Poppy Liu doing the splits on the red carpet — not an elegant walkway, but a rug crammed inside an Oakland storefront full of sweaty reporters — wasn’t the only lovably chaotic moment at the West Coast premiere of Boots Riley’s I Love Boosters during the San Francisco International Film Festival.

At the Grand Lake Theatre Tuesday evening, there was also a marriage proposal during the after-screening Q&A; lots of oral sex jokes from LaKeith Stanfield (in the film, he plays a demon who uses his skills to nefarious ends); and, of course, many rants about the Marxist concept of dialectical materialism. As for the splits: Liu explained that she felt awkward for being late, and it was the only logical thing to do in a moment of “neurodivergent panic.”

Poppy Liu does the splits while holding onto LaKeith Stanfield at a red carpet event for the movie, ‘I Love Boosters’ near the Grand Lake Theatre in Oakland on April 28, 2026. (Tâm Vũ/KQED)

The evening’s wild antics mixed with heady political philosophy mirrored the tone and pacing of I Love Boosters itself, which follows an all-woman shoplifting ring, the Velvet Gang, who resell designer clothes from high-end Bay Area stores to make ends meet and provide a community service of “fashion-forward (f)ilanthropy.”

The boosters, Corvette (Keke Palmer), Mariah (Taylour Paige) and Sade (Naomi Ackie), get caught up in a rivalry with the elitist, foul-mouthed fashion mogul Christie Smith (Demi Moore), and eventually join forces with retail worker Violeta (Eiza Gonzalez) and Chinese garment worker Jianhu (Poppy Liu) for an epic scheme that defies the laws of physics.

Naomi Ackie, Keke Palmer, Poppy Liu and Taylour Paige in ‘I Love Boosters.’ (Courtesy of NEON)

Boots Riley, who spent decades as a frontline community organizer and political rapper before becoming a filmmaker, has never been shy about the bold aims of his art: “We need a mass, militant radical labor movement,” he told KQED on the red carpet. And although worker organizing is an explicit theme in I Love Boosters, Riley makes its union politics go down easy with skillful comedic pacing, technicolor visuals and the boosters’ runway-worthy looks.

The gags don’t stop throughout the film’s taut 105-minute run time. In the opening scene, Corvette seemingly propositions a guy for sex by asking his shoe size and then flips it into a sales pitch for discounted footwear. Bolstered by a soundtrack of boings and whoops from Tune-Yards, I Love Boosters excels in physical comedy.
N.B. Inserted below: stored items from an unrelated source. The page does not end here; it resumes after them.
(* ===== verification/EgressRules.v ===== *)
(** * Egress rules: which rule speaks for a request

    [egress-rules/domain] and [egress-rules/infrastructure/egress-rules-repository.ts]
    of the api-server, with [canonicalEgressHost] and [promotedHosts] of
    api-server-api.  The table is the list of its rows; a query that gives no
    order is read in table order.  [LIKE] is Postgres's: a percent sign stands
    for any text, an underscore for one character, a backslash escapes the
    next character and is an error at the end of a pattern. *)

From stdpp Require Import base sets strings list sorting.
From Stdlib Require Import ZArith Lia Ascii.
From S2P Require Import Prelude JsString.

Local Open Scope Z_scope.

(** ** domain *)
Definition canonicalEgressHost (host : string) : string := toLowerCase host.

(** The text after the first dot; the whole host when it has none. *)
Fixpoint after_dot (s : string) : option string :=
  match s with
  | EmptyString => None
  | String c s' => if Ascii.eqb c "." then Some s' else after_dot s'
  end.

Definition hostMatchCandidates (host : string) : list string :=
  match after_dot host with
  | Some parent => [host; "*." ++ parent; "*"]
  | None => [host; "*"]
  end%string.

Definition GITHUB_HOSTS : list string :=
  ["github.com"; "api.github.com"; "codeload.github.com"; "raw.githubusercontent.com"]%string.

Definition denyIgnoresPathCase (host : string) : bool :=
  includes GITHUB_HOSTS host || endsWith host ".ghe.com".

Definition rulePortCovers (rulePort : option Z) (port : Z) (tls : bool) : bool :=
  (rulePort ?? (if tls then 443 else 80)) =? port.

(** ** The table *)
Inductive RuleVerdict := rv_allow | rv_deny.
#[export] Instance RuleVerdict_eq_dec : EqDecision RuleVerdict.
Proof. solve_decision. Defined.

Record EgressRuleRow := mkRule {
  er_id : string;
  er_agentId : string;
  er_host : string;
  er_port : option Z;
  er_method : string;
  er_pathPattern : string;
  er_verdict : RuleVerdict;
  er_decidedBy : string;
  er_decidedAt : Z;
  er_active : bool;
  er_source : string;
  er_presetSource : option string;
}.

#[export] Instance EgressRuleRow_eq_dec : EqDecision EgressRuleRow.
Proof. solve_decision. Defined.

Definition RuleTable : Type := list EgressRuleRow.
Corvette’s Tom and Jerry-esque standoff with Christie Smith and her minions gets more bizarre at each turn until it culminates in a reveal as freaky as the one in Riley’s 2018 film Sorry to Bother You.

Naomi Ackie, Taylour Paige and Keke Palmer star in ‘I Love Boosters.’ (Courtesy of NEON)
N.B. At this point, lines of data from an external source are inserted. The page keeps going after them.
Definition writeRuleAndResolve (row : PendingApprovalRow) (rule : WantedRule) : IO DeskWorld ActionOutcome :=
  let verdict := verdict_of_rule (wr_verdict rule) in
  let* id := on_egress (randomUUID uuid) in
  let* written := on_egress (writeRule (mkNewRule id (pa_agentId row) (wr_host rule) (wr_port rule)
                    (wr_method rule) (wr_pathPattern rule) (wr_verdict rule) actor "inbox")) in
  match written with
  | wo_verdict_clash _ => io_throw
  | _ =>
      let* casWon := store (fun now => resolvePending now (pa_id row) verdict actor
                                         (bool_decide (pa_type row = at_egress_proposal))) in
      let* expiredFlipped := (if casWon : bool then io_ret false
                              else store (fun now => resolveExpired now (pa_id row) verdict actor)) in
      run* (if casWon || expiredFlipped then emitResolved row verdict else io_ret tt) in
      io_ret (mkAction (if casWon then out_applied else out_rule_written_expired) (Some (pa_type row)) (Some rule))
  end.

(** A verdict on a tool call is sent to the runtime; a failure leaves it to the sweeper. *)
Definition resolveAndDeliverAcpNative (row : PendingApprovalRow) (verdict : ApprovalVerdict)
  : IO DeskWorld ActionOutcome :=
  match pa_payload row with
  | ap_acp_native _ _ _ rpcId options whole =>
      let* outcome := resolveRow row verdict false in
      if negb (bool_decide (ac_outcome outcome = out_applied)) then io_ret outcome
      else match rpcId with
           | None => io_ret outcome
           | Some rpc =>
               run* io_catch
                 (run* send (pa_agentId row) (buildAcpPermissionResponse rpc (pickOptionId options verdict whole)
                                                (Some (mkSender actor actorEmail))) in
                  store (fun now t => (markDelivered now (pa_id row) t, tt)))
                 (io_ret tt) in
               io_ret outcome
           end
  | _ => io_ret NOT_ACTIONABLE
  end.

(** The place an egress payload asks for. *)
Definition egress_place (p : ApprovalPayload) : option (string * option Z * string * string) :=
  match p with
  | ap_ext_authz host port method path _ _ | ap_egress_proposal host port method path _ =>
      Some (host, port, method, path)
  | _ => None
  end.

Definition is_proposal (p : ApprovalPayload) : bool :=
  match p with ap_egress_proposal _ _ _ _ _ => true | _ => false end.

Definition approveOnce (id : string) : IO DeskWorld ActionOutcome :=
  let* row := loadOwned id in
  match row with
  | None => io_ret NOT_ACTIONABLE
  | Some r =>
      if bool_decide (pa_type r = at_spend_limit) then answerSpendQuestion r
      else if negb (bool_decide (pa_status r = as_pending)) then io_ret NOT_ACTIONABLE
      else if is_proposal (pa_payload r) then io_ret NOT_ACTIONABLE
      else if bool_decide (pa_type r = at_ext_authz) then resolveOnce r av_allow_once
      else resolveAndDeliverAcpNative r av_allow_once
  end.

(** [approvePermanent] and [approveHost] differ in the rule they write. *)
Definition approve_with (toRule : string -> option Z -> string -> string -> WantedRule) (id : string)
  : IO DeskWorld ActionOutcome :=
  let* row := loadOwned id in
  match row with
  | None => io_ret NOT_ACTIONABLE
  | Some r =>
      if bool_decide (pa_type r = at_spend_limit) then answerSpendQuestion r
      else if bool_decide (pa_status r = as_resolved) then io_ret NOT_ACTIONABLE
      else match egress_place (pa_payload r) with
           | Some (host, port, method, path) => writeRuleAndResolve r (toRule host port method path)
           | None => resolveAndDeliverAcpNative r av_allow
           end
  end.

Definition approvePermanent : string -> IO DeskWorld ActionOutcome :=
  approve_with (fun host port method path => mkWanted host port method path rv_allow).
Definition approveHost : string -> IO DeskWorld ActionOutcome :=
  approve_with (fun host port _ _ => mkWanted host port "*" "*" rv_allow).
I Love Boosters is Riley’s sophomore feature, and his sci-fi imagination feels bigger here, as does his ambition to inject the story with references to Marxist philosophy. Dialectical materialism, a theory of conflict between opposing forces and its ability to drive change, underpins some of the wackiest elements of the movie. Some viewers might find the film’s monologues about it burdensome, but I left with the urge to watch the film at least three more times to truly unpack it.
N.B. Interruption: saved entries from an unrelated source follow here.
Definition relayHeader (out : Headers) (entry : string * string) : Headers :=
  let '(name, value) := entry in
  if includes DROPPED_REQUEST_HEADERS name then out
  else if String.eqb name "authorization" then
    if platformCredential value then out else om_set name value out
  else if String.eqb name "cookie" then
    match kept_cookies value with
    | [] => out
    | kept => om_set "cookie"%string (str_join "; " kept) out
    end
  else headers_append name value out.

Definition relayHeaders (incoming : Headers) (publicHost scheme : string) : Headers :=
  om_set "x-forwarded-proto"%string scheme
    (om_set "x-forwarded-host"%string publicHost (fold_left relayHeader incoming [])).
End Relay.

(** ** gate.ts: origins *)
Definition endpointAddresses (record : EnvironmentRecord) : list string :=
  map (fun e => (ee_name e ++ "-" ++ en_host record)%string) (en_endpoints record).

(** [/:\d+$/.exec(header)?.[0] ?? ""] *)
Fixpoint port_suffix (s : string) : string :=
  match s with
  | EmptyString => EmptyString
  | String c s' =>
      if Ascii.eqb c ":" && negb (String.eqb s' "") && str_forallb is_digit s' then s else port_suffix s'
  end.

Definition environmentOrigins (record : EnvironmentRecord) (scheme domain : string) (hostHeader : option string)
  : list string :=
  map (fun address => (scheme ++ "://" ++ address ++ "." ++ domain ++ port_suffix (hostHeader ?? ""))%string)
    (endpointAddresses record).

Definition requestAllowed (origin site : option string) (own : list string) : bool :=
  match origin with
  | None => true
  | Some o => includes own o || (String.eqb o "null" && bool_decide (site = Some "same-origin"%string))
  end.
Boots Riley, director of the movie ‘I Love Boosters,’ prepares to shake hands with someone at a red carpet event for the movie, ‘I Love Boosters’ near the Grand Lake Theatre in Oakland on April 28, 2026. (Tâm Vũ/KQED)

Whether you’ve taken poli-sci classes or not, I Love Boosters makes you feel, on a visceral level, the power of ordinary people coming together against a powerful, exploitive few. The Oakland audience — which included notable artists like comedian W. Kamau Bell and actor Jamal Trulove — jeered at the film’s fake conservative news clips (one featured a low-income woman arguing for the right to pay more in rent) and cheered emphatically as picket signs went up on screen.

When I Love Boosters gets its wide release on May 22, much hand-wringing about the morality of stealing will undoubtedly ensue. But whether you agree with the boosters’ tactics is beside the point. As LaKeith Stanfield put it in the post-screening Q&A, the film is really all about “this social issue that I think that we’re having trouble with, which is unity.”